• REQUIREMENT:
Both the line containing "pose proof (phys_count" and the line containing "- exists s, []." belong to the span. Output exactly that span from the listing below, and nothing outside it.
#### DATA TO USE ####
(** [storage]: what MiAllocatePool returned, [None] when the pool is empty.
    [process]: 0 for PsInitialSystemProcess. *)
Definition KiCreateThreadSuspended (s : KSTATE) (pr : Z) (process PsInitialSystemProcess : addr)
    (storage : option thread_storage) : outcome (addr * KSTATE) :=
  if (pr <? 0) || (KI_PRIORITY_LEVELS <=? pr) then Panic "KiCreateThread: priority out of range" else
  match storage with
  | None => Panic "KiCreateThread: out of pool"
  | Some st =>
      let proc := if negb (process =? 0) then process else PsInitialSystemProcess in
      _ ← ASSERT (negb (proc =? 0)) "Ps init precedes every thread";
      let s1 := put_object s (stThread st) (KiInitializeDispatcherHeader blank_object KI_OBJECT_THREAD 0) in
      let s2 := put_object s1 (stGate st) (KeInitializeEvent blank_object NotificationEvent true) in
      let s3 := put_object s2 (stCancel st) (KeInitializeEvent blank_object NotificationEvent false) in
      let s4 := put_object s3 (stTimer st) (KeInitializeTimerEx blank_object NotificationTimer) in
      Ok (stThread st, put_thread s4 (stThread st) (created_thread st pr proc))
  end.

Definition KiReadyCreatedThread (s : KSTATE) (thread : addr) : outcome KSTATE := KiReadyThread s thread.

Definition KiCreateThreadEx (s : KSTATE) (pr : Z) (process PsInitialSystemProcess : addr)
    (storage : option thread_storage) : outcome (addr * KSTATE) :=
  '(thread, s1) ← KiCreateThreadSuspended s pr process PsInitialSystemProcess storage;
  s2 ← KiReadyCreatedThread s1 thread;
  Ok (thread, s2).

Definition KiCreateThread (s : KSTATE) (pr : Z) (PsInitialSystemProcess : addr)
    (storage : option thread_storage) : outcome (addr * KSTATE) :=
  KiCreateThreadEx s pr 0 PsInitialSystemProcess storage.

(** Free the KTHREAD with everything embedded in it. *)
Definition KiDeleteThread (s : KSTATE) (thread : addr) : outcome KSTATE :=
  _ ← ASSERT (negb (thread =? KiCurrentThread s)) "KiDeleteThread: the running thread";
  t ← get_thread s thread;
  if bool_decide (state t <> KI_THREAD_STATE_TERMINATED) && bool_decide (state t <> KI_THREAD_STATE_INITIALIZED)
  then Panic "KiDeleteThread: thread still schedulable"
  else Ok (s <| threads := delete thread (threads s) |>
             <| objects := delete (timer t) (delete (syncIoCancelEvent t)
                  (delete (suspendGate t) (delete thread (objects s)))) |>).

(** ** Termination *)

(** The loop that abandons the mutants the thread still owns. *)
Fixpoint abandon_mutants (fuel : nat) (s : KSTATE) (thread : addr) : outcome KSTATE :=
  t ← get_thread s thread;
  match mutantListHead t with
  | [] => Ok s
  | mutant :: _ =>
      match fuel with
      | O => OutOfFuel
      | S fuel' => '(_, s1) ← KiReleaseMutant s mutant true; abandon_mutants fuel' s1 thread
      end
  end.

Definition KiTerminateThread (s : KSTATE) : outcome KSTATE :=
  let thread := KiCurrentThread s in
  t ← get_thread s thread;
  s1 ← abandon_mutants (length (mutantListHead t)) s thread;
  s2 ← KiDrainUserApcQueue s1 thread;
  t2 ← get_thread s2 thread;
  o ← get_object s2 thread;
  let s3 := put_object (put_thread s2 thread (t2 <| state := KI_THREAD_STATE_TERMINATED |>)) thread
              (o <| signalState := 1 |>) in
  s4 ← KiWaitTest s3 thread;
  s5 ← KiSwapToNext s4;
  if KiCurrentThread s5 =? thread
  then Panic "KiTerminateThread: terminated thread was rescheduled"
  else Ok s5.

(** ** Breaking a wait from outside *)

Section interrupts.
Implicit Types (s : KSTATE) (t a x : Z) (th : KTHREAD) (o : KOBJECT) (b : KWAIT_BLOCK) (apc : KAPC).

Lemma unwaited_quiet s t th status :
  quiet s -> threads s !! t = Some th -> quiet (unwaited s t th status).
Proof.
  intros Hq Hth. apply (quiet_weaken s); [done| |].
  - intros x thx Hx Hne. rewrite unwaited_threads in Hx. destruct (decide (x = t)) as [->|].
    + by injection Hx as <-.
    + by exists thx.
  - intros x y (o' & Ho' & Hs). destruct (unwaited_object_inv _ _ _ _ _ _ Ho') as (o & Ho & ->). by exists o.
Qed.
Lemma le_value_bounds (b : list Z) : Forall is_u8 b -> 0 <= le_value b < 2 ^ (8 * Z.of_nat (length b)).
Proof.
  induction 1 as [|x b Hx Hb IH]; cbn [le_value length]; [done|]. unfold is_u8 in Hx.
  rewrite Nat2Z.inj_succ. replace (8 * Z.succ (Z.of_nat (length b))) with (8 + 8 * Z.of_nat (length b)) by lia.
  rewrite Z.pow_add_r by lia. rewrite Z.shiftl_mul_pow2 by lia.
  assert (E : Z.lor x (le_value b * 2 ^ 8) = x + le_value b * 2 ^ 8).
  { assert (Hland : Z.land x (le_value b * 2 ^ 8) = 0).
    { rewrite <- Z.shiftl_mul_pow2 by lia. apply Z.bits_inj'. intros i Hi. rewrite Z.land_spec, Z.bits_0.
      destruct (decide (i < 8)); [rewrite Z.shiftl_spec_low by lia; apply andb_false_r|].
      by rewrite (proj1 (bits_bound x 8 ltac:(lia) ltac:(lia)) ltac:(lia) i ltac:(lia)). }
    pose proof (Z.add_lor_land x (le_value b * 2 ^ 8)). lia. }
  rewrite E. lia.
Qed.
End numbers.

(** ** What the loops do *)

Section intrinsics.
Implicit Types (m : mem) (a d s : addr) (n : nat).

Definition mapped m a (length : Z) : Prop := forall i, 0 <= i < length -> is_Some (m !! (a + i)).

(** [m'] is [m] with [length] bytes from [d] replaced by [f 0], [f 1], ... *)
Record written m d (length : Z) (f : Z -> option Z) m' : Prop := {
  wr_in : forall i, 0 <= i < length -> m' !! (d + i) = f i;
  wr_out : forall x, ~ (d <= x < d + length) -> m' !! x = m !! x;
}.

Lemma written_unique m d length f m1 m2 : written m d length f m1 -> written m d length f m2 -> m1 = m2.
Proof.
  intros [I1 O1] [I2 O2]. apply map_eq. intros x.
  destruct (decide (d <= x < d + length)) as [Hx|Hx]; [|by rewrite O1, O2].
  replace x with (d + (x - d)) by lia. rewrite I1, I2 by lia. done.
Qed.

Lemma written_nil m d f : written m d 0 f m.
Proof. split; [lia|done]. Qed.

Lemma mapped_head m a n : mapped m a (Z.of_nat (S n)) -> exists v, m !! a = Some v.
Proof. intros H. destruct (H 0 ltac:(lia)) as [v Hv]. rewrite Z.add_0_r in Hv. by exists v. Qed.

Lemma mapped_tail m a x v n : mapped m a (Z.of_nat (S n)) -> mapped (<[x := v]> m) (a + 1) (Z.of_nat n).
Proof.
  intros H i Hi. destruct (decide (x = a + 1 + i)) as [->|]; [by rewrite lookup_insert_eq|].
  rewrite lookup_insert_ne by done. replace (a + 1 + i) with (a + (i + 1)) by lia. apply H. lia.
Qed.

Lemma mapped_init m a x v n : mapped m a (Z.of_nat (S n)) -> mapped (<[x := v]> m) a (Z.of_nat n).
Proof.
  intros H i Hi. destruct (decide (x = a + i)) as [->|]; [by rewrite lookup_insert_eq|].
  rewrite lookup_insert_ne by done. apply H. lia.
Qed.

Lemma fill_up_spec m d value n : mapped m d (Z.of_nat n) ->
  returns (fill_up m d value n) (written m d (Z.of_nat n) (fun _ => Some value)).
Proof.
  revert m d. induction n as [|n IH]; intros m d Hd; [apply written_nil|]. cbn [fill_up].
  destruct (mapped_head m d n Hd) as [v Hv]. unfold store. rewrite Hv. run.
  eapply returns_mono; [apply IH; by apply mapped_tail|]. intros m' [Hin Hout]. split.
  - intros i Hi. destruct (Z.eq_dec i 0) as [->|].
    + rewrite Z.add_0_r, Hout by lia. by rewrite lookup_insert_eq.
    + replace (d + i) with (d + 1 + (i - 1)) by lia. apply Hin. lia.
  - intros x Hx. rewrite Hout by lia. rewrite lookup_insert_ne by lia. done.
Qed.
(** The state changed, the frames it could hold are the same. *)
Definition same_window s s' : Prop := MiHhdmOffset s' = MiHhdmOffset s /\ forall x, is_Some (memory s' !! x) <-> is_Some (memory s !! x).

Lemma frame_ok_window s s' p : same_window s s' -> frame_ok s p -> frame_ok s' p.
Proof.
  intros [Ho Hd] [F1 F2 F3 F4]. split; [done..|by rewrite Ho|]. rewrite Ho. intros i Hi. by apply Hd, F4.
Qed.

Lemma page_floor_spec a : is_u64 a -> page_floor a = a - a mod PAGE_SIZE.
Proof.
  intros Ha. unfold page_floor. replace (2 ^ 64 - PAGE_SIZE) with (Z.shiftl (Z.ones 52) 12) by done.
  transitivity (Z.shiftl (Z.shiftr a 12) 12).
  - apply Z.bits_inj'. intros k Hk. rewrite Z.land_spec, !Z.shiftl_spec, Z.testbit_ones by lia.
    destruct (Z.leb_spec 0 (k - 12)); cbn [andb].
    + rewrite Z.shiftr_spec by lia. replace (k - 12 + 12) with k by lia. destruct (Z.ltb_spec (k - 12) 52); [by rewrite andb_true_r|].
      rewrite andb_false_r. symmetry. rewrite <- (Z.mod_small a (2 ^ 64)) by (unfold is_u64 in Ha; lia). apply Z.mod_pow2_bits_high. lia.
    + rewrite andb_false_r. symmetry. apply Z.testbit_neg_r. lia.
  - rewrite Z.shiftr_div_pow2, Z.shiftl_mul_pow2 by lia. unfold PAGE_SIZE. Z.to_euclidean_division_equations. lia.
Qed.

Lemma aligned_floor a : is_u64 a -> aligned (page_floor a) = true /\ a - PAGE_SIZE < page_floor a <= a.
Proof.
  intros Ha. rewrite aligned_spec, page_floor_spec by done. unfold PAGE_SIZE. Z.to_euclidean_division_equations. lia.
Qed.

Lemma aligned_next p : aligned p = true -> aligned (p + PAGE_SIZE) = true.
Proof. rewrite !aligned_spec. unfold PAGE_SIZE. Z.to_euclidean_division_equations. lia. Qed.

Lemma free_range_spec fuel s free page end_ : phys_ok s free -> MiTotalPageCount s = MiFreePageCount s ->
  aligned page = true -> aligned end_ = true -> 0 <= page -> page + PAGE_SIZE < 2 ^ 64 -> 0 <= end_ -> end_ + PAGE_SIZE < 2 ^ 64 ->
  Z.max 0 ((end_ - page) / PAGE_SIZE) < Z.of_nat fuel ->
  (forall p, aligned p = true -> p <> 0 -> page <= p < end_ -> frame_ok s p /\ p ∉ free) ->
  exists s' fresh, free_range fuel s page end_ = Ok s' /\ phys_ok s' (fresh ++ free) /\ MiTotalPageCount s' = MiFreePageCount s' /\
    same_window s s' /\ forall p, p ∈ fresh <-> aligned p = true /\ p <> 0 /\ page <= p < end_.
Proof.
  revert s free page. induction fuel as [|fuel IH]; intros s free page P Ht Ap Ae Hp Hpt He Het Hf Hall; [lia|].
  cbn [free_range]. rewrite u64_small by (unfold is_u64, PAGE_SIZE in *; lia).
  assert (Hstep : page + PAGE_SIZE <= end_ -> forall q, aligned q = true -> page <= q < end_ -> q = page \/ page + PAGE_SIZE <= q < end_).
  { intros _ q Aq Hq. destruct (decide (q = page)); [by left|]. destruct (aligned_apart q page) as [H|H]; unfold PAGE_SIZE in *; [done..|lia|lia]. }
  destruct (Z.leb_spec (page + PAGE_SIZE) end_) as [Hle|Hgt].
  - assert (Hf' : Z.max 0 ((end_ - (page + PAGE_SIZE)) / PAGE_SIZE) < Z.of_nat fuel)
      by (unfold PAGE_SIZE in *; Z.to_euclidean_division_equations; lia).
    destruct (Z.eqb_spec page 0) as [->|Hne].
    + destruct (IH s free (0 + PAGE_SIZE)) as (s' & fresh & E & P' & T' & W & Hfr);
        [first [done|by apply aligned_next|unfold PAGE_SIZE in *; lia]..| |].
      { intros p A0 Hp0 Hr. apply Hall; [done..|unfold PAGE_SIZE in *; lia]. }
      exists s', fresh. split_and!; [done..|]. intros p. rewrite Hfr. split; [intros (?&?&?); split_and!; try done; unfold PAGE_SIZE in *; lia|].
      intros (A0 & Hp0 & Hr). destruct (Hstep Hle p A0 Hr) as [->|]; [done|]. done.
    + destruct (Hall page Ap Hne ltac:(unfold PAGE_SIZE in *; lia)) as [F Hnf].
      destruct (MiFreePage_spec s free page P F Hnf) as (s1 & -> & P1 & E1 & S1). run.
      assert (W1 : same_window s s1) by (split; [by rewrite E1|apply (st_dom _ _ _ _ S1)]).
      assert (C1 : MiFreePageCount s1 = MiFreePageCount s + 1) by (by rewrite E1).
      assert (T1 : MiTotalPageCount s1 = MiFreePageCount s) by (by rewrite E1).
      pose proof (phys_count _ _ P1) as Hc1. rewrite <- (po_count _ _ P1) in Hc1.
      assert (P2 : phys_ok (s1 <| MiTotalPageCount := u64 (MiTotalPageCount s1 + 1) |>) (page :: free)).
      { destruct P1 as [Q1 Q2 Q3 Q4 Q5 Q6]. split; cbn; try done. eapply Forall_impl; [exact Q3|]. intros q [? ? ? ?]. by split. }
      destruct (IH _ (page :: free) (page + PAGE_SIZE) P2) as (s' & fresh & E & P' & T' & W & Hfr);
        [|first [done|by apply aligned_next|unfold PAGE_SIZE in *; lia]..| |].
      * cbn. rewrite T1, C1. apply u64_small. pose proof (po_count _ _ P). unfold is_u64. lia.
      * intros p A0 Hp0 Hr. destruct (Hall p A0 Hp0 ltac:(unfold PAGE_SIZE in *; lia)) as [F0 N0]. split.
        -- by apply (frame_ok_window s).
        -- intros [->|]%elem_of_cons; [unfold PAGE_SIZE in *; lia|done].
      * exists s', (fresh ++ [page]). rewrite <- app_assoc. split_and!; [done|done|done| |].
        -- destruct W as [W0 W2], W1 as [W3 W4]. split; [by rewrite W0, <- W3|]. intros x. by rewrite W2, <- W4.
        -- intros p. rewrite elem_of_app, list_elem_of_singleton, Hfr. split.
           ++ intros [(?&?&?)| ->]; split_and!; try done; unfold PAGE_SIZE in *; lia.
           ++ intros (A0 & Hp0 & Hr). destruct (Hstep Hle p A0 Hr) as [->|]; [by right|by left].
  - exists s, []. split_and!; try done. intros p. rewrite elem_of_nil. split; [done|]. intros (A0 & Hp0 & Hr).
    rewrite aligned_spec in A0, Ap, Ae. unfold PAGE_SIZE in *. Z.to_euclidean_division_equations. lia.
Qed.

(** [p] is a whole frame of a usable entry, and not frame 0. *)
Definition usable (LIMINE_MEMMAP_USABLE : Z) (e : limine_memmap_entry) p : Prop :=
  entry_type e = LIMINE_MEMMAP_USABLE /\ aligned p = true /\ p <> 0 /\ entry_base e <= p /\ p + PAGE_SIZE <= entry_base e + entry_length e.

(** A usable entry lies below the top of the address space. *)
Definition entry_ok (e : limine_memmap_entry) : Prop := 0 <= entry_base e /\ 0 <= entry_length e /\ entry_base e + entry_length e + 2 * PAGE_SIZE <= 2 ^ 64.

Lemma usable_range e p : entry_ok e -> aligned p = true ->
  page_floor (u64 (entry_base e + PAGE_SIZE - 1)) <= p < page_floor (u64 (entry_base e + entry_length e)) <-> entry_base e <= p /\ p + PAGE_SIZE <= entry_base e + entry_length e.
Proof.
  intros (Hb & Hl & Ht) Ap. unfold PAGE_SIZE in Ht.
  rewrite !u64_small by (unfold is_u64, PAGE_SIZE; lia). rewrite !page_floor_spec by (unfold is_u64, PAGE_SIZE; lia).
  rewrite aligned_spec in Ap. unfold PAGE_SIZE in *. Z.to_euclidean_division_equations. lia.
Qed.

Lemma free_entries_spec fuel USABLE entries s free : phys_ok s free -> MiTotalPageCount s = MiFreePageCount s ->
  Forall (fun e => entry_type e = USABLE -> entry_ok e /\ entry_length e / PAGE_SIZE < Z.of_nat fuel) entries ->
  ForallOrdPairs (fun e e' => forall p, usable USABLE e p -> ~ usable USABLE e' p) entries ->
  (forall e p, e ∈ entries -> usable USABLE e p -> frame_ok s p /\ p ∉ free) ->
  exists s' fresh, free_entries fuel USABLE s entries = Ok s' /\ phys_ok s' (fresh ++ free) /\ MiTotalPageCount s' = MiFreePageCount s' /\
    same_window s s' /\ forall p, p ∈ fresh <-> exists e, e ∈ entries /\ usable USABLE e p.
Proof.
  revert s free. induction entries as [|e entries IH]; intros s free P Ht Hok Hdis Hall; cbn [free_entries].
  { exists s, []. split_and!; try done. intros p. rewrite elem_of_nil. split; [done|]. intros (e & He%elem_of_nil & _). done. }
  apply Forall_cons in Hok as [He Hok]. inversion Hdis as [|? ? Hde Hdis']; subst.
  assert (Hcons : forall p, (exists e0, e0 ∈ e :: entries /\ usable USABLE e0 p) <->
    usable USABLE e p \/ exists e0, e0 ∈ entries /\ usable USABLE e0 p).
  { intros p. split; [intros (e0 & [->|]%elem_of_cons & ?); eauto|]. intros [?|(e0 & ? & ?)]; eexists; (split; [|done]); [left|by right]. }
  destruct (Z.eqb_spec (entry_type e) USABLE) as [Hu|Hu]; cbn [negb].
  2: { destruct (IH s free P Ht Hok Hdis') as (s' & fresh & E & P' & T' & W & Hfr); [by intros e0 p H0; apply (Hall e0); right|].
       exists s', fresh. split_and!; try done. intros p. rewrite Hcons, Hfr. split; [by right|]. by intros [[? _]|]. }
  destruct (He Hu) as [Hb Hfu]. destruct Hb as (Hb0 & Hl0 & Hbt). unfold PAGE_SIZE in Hbt.
  set (page := page_floor (u64 (entry_base e + PAGE_SIZE - 1))). set (end_ := page_floor (u64 (entry_base e + entry_length e))).
  assert (Hp : aligned page = true /\ entry_base e <= page < entry_base e + PAGE_SIZE).
  { subst page. rewrite u64_small by (unfold is_u64, PAGE_SIZE; lia).
    destruct (aligned_floor (entry_base e + PAGE_SIZE - 1)) as [? ?]; [unfold is_u64, PAGE_SIZE; lia|]. split; [done|]. unfold PAGE_SIZE in *. lia. }
  assert (Hend : aligned end_ = true /\ entry_base e + entry_length e - PAGE_SIZE < end_ <= entry_base e + entry_length e).
  { subst end_. rewrite u64_small by (unfold is_u64, PAGE_SIZE; lia). apply aligned_floor. unfold is_u64. lia. }
  assert (He0 : 0 <= end_).
  { destruct (decide (0 <= end_)); [done|]. destruct Hend as [A Hend]. rewrite aligned_spec in A. unfold PAGE_SIZE in *. Z.to_euclidean_division_equations. lia. }
  assert (Hrange : forall p, aligned p = true -> p <> 0 -> page <= p < end_ -> usable USABLE e p).
  { intros p A0 H0 Hr. split_and!; try done; by apply (usable_range e p). }
  destruct (free_range_spec fuel s free page end_ P Ht (proj1 Hp) (proj1 Hend)) as (s1 & fresh & E & P1 & T1 & W1 & Hfr);
    [unfold PAGE_SIZE in *; lia..| | |].
  { unfold PAGE_SIZE in *. Z.to_euclidean_division_equations. lia. }
  { intros p A0 H0 Hr. apply (Hall e p); [left|by apply Hrange]. }
  rewrite E. run. assert (Hfr' : forall p, p ∈ fresh <-> usable USABLE e p).
  { intros p. rewrite Hfr. split; [intros (?&?&?); by apply Hrange|]. intros (_ & A0 & H0 & Hr). split; [done|]. split; [done|]. by apply usable_range. }
  destruct (IH s1 (fresh ++ free) P1 T1 Hok Hdis') as (s' & fresh' & E' & P' & T' & W' & Hfresh').
  { intros e0 p H0 Hup. destruct (Hall e0 p ltac:(by right) Hup) as [F N]. split; [by apply (frame_ok_window s)|].
    rewrite elem_of_app, Hfr'. intros [Hue|]; [|done]. rewrite Forall_forall in Hde. by apply (Hde e0 H0 p). }
  exists s', (fresh' ++ fresh). rewrite <- app_assoc. split_and!; [done..| |].
  - destruct W1 as [? W1], W' as [? W']. split; [congruence|]. intros x. by rewrite W', W1.
  - intros p. rewrite elem_of_app, Hfresh', Hfr', Hcons. tauto.
Qed.


(** Writing inside frame [p], which is not free, keeps the stack. *)
Lemma phys_ok_stored s free p a v m : phys_ok s free -> frame_ok s p -> p ∉ free ->
  MiHhdmOffset s + p <= a -> a + 8 <= MiHhdmOffset s + p + PAGE_SIZE -> stored (memory s) a v m -> phys_ok (s <| memory := m |>) free.
Proof.
  intros P F Hp H1 H2 S. apply phys_ok_memory; [done|apply (st_dom _ _ _ _ S)|]. intros q Hq. apply (stored_load _ _ _ _ _ S).
  pose proof (po_frames _ _ P) as Hf. rewrite Forall_forall in Hf.
  destruct (aligned_apart p q (fr_aligned _ _ F) (fr_aligned _ _ (Hf q Hq))) as [H|H]; [by intros ->|unfold PAGE_SIZE in *; lia..].
Qed.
####
• YOUR SOLUTION:
      pose proof (phys_count _ _ P1) as Hc1. rewrite <- (po_count _ _ P1) in Hc1.
      assert (P2 : phys_ok (s1 <| MiTotalPageCount := u64 (MiTotalPageCount s1 + 1) |>) (page :: free)).
      { destruct P1 as [Q1 Q2 Q3 Q4 Q5 Q6]. split; cbn; try done. eapply Forall_impl; [exact Q3|]. intros q [? ? ? ?]. by split. }
      destruct (IH _ (page :: free) (page + PAGE_SIZE) P2) as (s' & fresh & E & P' & T' & W & Hfr);
        [|first [done|by apply aligned_next|unfold PAGE_SIZE in *; lia]..| |].
      * cbn. rewrite T1, C1. apply u64_small. pose proof (po_count _ _ P). unfold is_u64. lia.
      * intros p A0 Hp0 Hr. destruct (Hall p A0 Hp0 ltac:(unfold PAGE_SIZE in *; lia)) as [F0 N0]. split.
        -- by apply (frame_ok_window s).
        -- intros [->|]%elem_of_cons; [unfold PAGE_SIZE in *; lia|done].
      * exists s', (fresh ++ [page]). rewrite <- app_assoc. split_and!; [done|done|done| |].
        -- destruct W as [W0 W2], W1 as [W3 W4]. split; [by rewrite W0, <- W3|]. intros x. by rewrite W2, <- W4.
        -- intros p. rewrite elem_of_app, list_elem_of_singleton, Hfr. split.
           ++ intros [(?&?&?)| ->]; split_and!; try done; unfold PAGE_SIZE in *; lia.
           ++ intros (A0 & Hp0 & Hr). destruct (Hstep Hle p A0 Hr) as [->|]; [by right|by left].
  - exists s, []. split_and!; try done. intros p. rewrite elem_of_nil. split; [done|]. intros (A0 & Hp0 & Hr).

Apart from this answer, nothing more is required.